A knowledge-based distance metric highlights underperformance of variant effect predictors on gain-of-function missense variants

Most current variant effect predictors (VEPs) are less effective at identifying non-loss-of-function (non-LOF) disease variants, which arise due to a gain of function (GOF) or dominant-negative (DN) mechanism. Previously, we showed that Extent of Disease Clustering (EDC), a structure-derived metric, can be used to prioritize putative non-LOF genes due to the tendency of their pathogenic missense variants to cluster. We also introduced a structure-derived spatial distance metric, Spatial Proximity to Disease Variants (SPDV), which proved useful for scoring RyR1 variants. Here, we apply EDC and SPDV across thousands of human disease genes. In comparison with 72 variant effect predictors (VEPs), SPDV exceeds or is at least as effective as half of the tested models at identifying dominant disease variants. When applied to GOF variants, SPDV performs similarly to top VEPs.
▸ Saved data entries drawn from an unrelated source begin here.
Definition queued_a : Job := sample_job uuid_a (JObj []) QUEUED 0 1000000.
Definition failing_a : Job :=
  sample_job uuid_a (JObj [("shouldFail", JBool true)]) QUEUED 0 1000000.
Definition processing_a : Job := sample_job uuid_a (JObj []) PROCESSING 1 2000000.

Lemma message_settled_once_witness :
  exists w' cs', run (on_message 0 (Some (1%nat, text_a))) database_down (sample_world queued_a text_a)
                 = (Ok tt, w', cs')
    /\ settles_once 1 (sample_world queued_a text_a) w'.
Proof.
  apply message_settled_once.
  - by eexists.
  - vm_compute. discriminate.
  - repeat first [split; [done|]]. vm_compute. tauto.
Defined.

Lemma null_message_not_settled_witness :
  exists e, run (on_message 0 (Some (1%nat, "null"))) (fun _ => calm 0 uuid_b) (sample_world queued_a "null")
            = (Err e, sample_world queued_a "null", fun _ => calm 0 uuid_b).
Proof. apply null_message_not_settled. vm_compute. reflexivity. Defined.

Lemma delivery_meets_specification_witness :
  exists w' cs', run (on_message 0 (Some (1%nat, text_a))) (fun _ => calm 3000000 uuid_b)
                   (sample_world failing_a text_a) = (Ok tt, w', cs')
    /\ delivered 3000000 3000000 1 (Some (JStr uuid_a)) uuid_a failing_a
         (sample_world failing_a text_a) w'.
Proof.
  apply delivery_meets_specification with (content := JObj [("jobId", JStr uuid_a)]).
  - vm_compute. reflexivity.
  - reflexivity.
  - vm_compute. reflexivity.
  - vm_compute. reflexivity.
  - reflexivity.
  - vm_compute. discriminate.
  - vm_compute. discriminate.
  - by eexists.
  - apply healthy_calm.
Defined.

Lemma unclaimable_delivery_ignored_witness :
  exists w' cs', run (on_message 0 (Some (1%nat, text_a))) (fun _ => calm 3000000 uuid_b)
                   (sample_world processing_a text_a) = (Ok tt, w', cs')
    /\ acknowledged 1 (sample_world processing_a text_a) w'.
Proof.
  apply unclaimable_delivery_ignored with (lo := 3000000) (hi := 3000000)
    (content := JObj [("jobId", JStr uuid_a)]) (jobId := Some (JStr uuid_a)).
  - vm_compute. reflexivity.
  - reflexivity.
  - intros u j Hu Hj. vm_compute in Hu. injection Hu as <-. vm_compute in Hj.
    injection Hj as <-. reflexivity.
  - by eexists.
  - apply healthy_calm.
Defined.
We show that SPDV performance improves with increasing target EDC values and identify an EDC threshold after which SPDV consistently surpasses all other predictors. Its use as an analytical metric enables the identification of a subset of putative GOF disease genes where current VEP methods underperform relative to SPDV, indicating they may be improved by incorporating spatial distance information.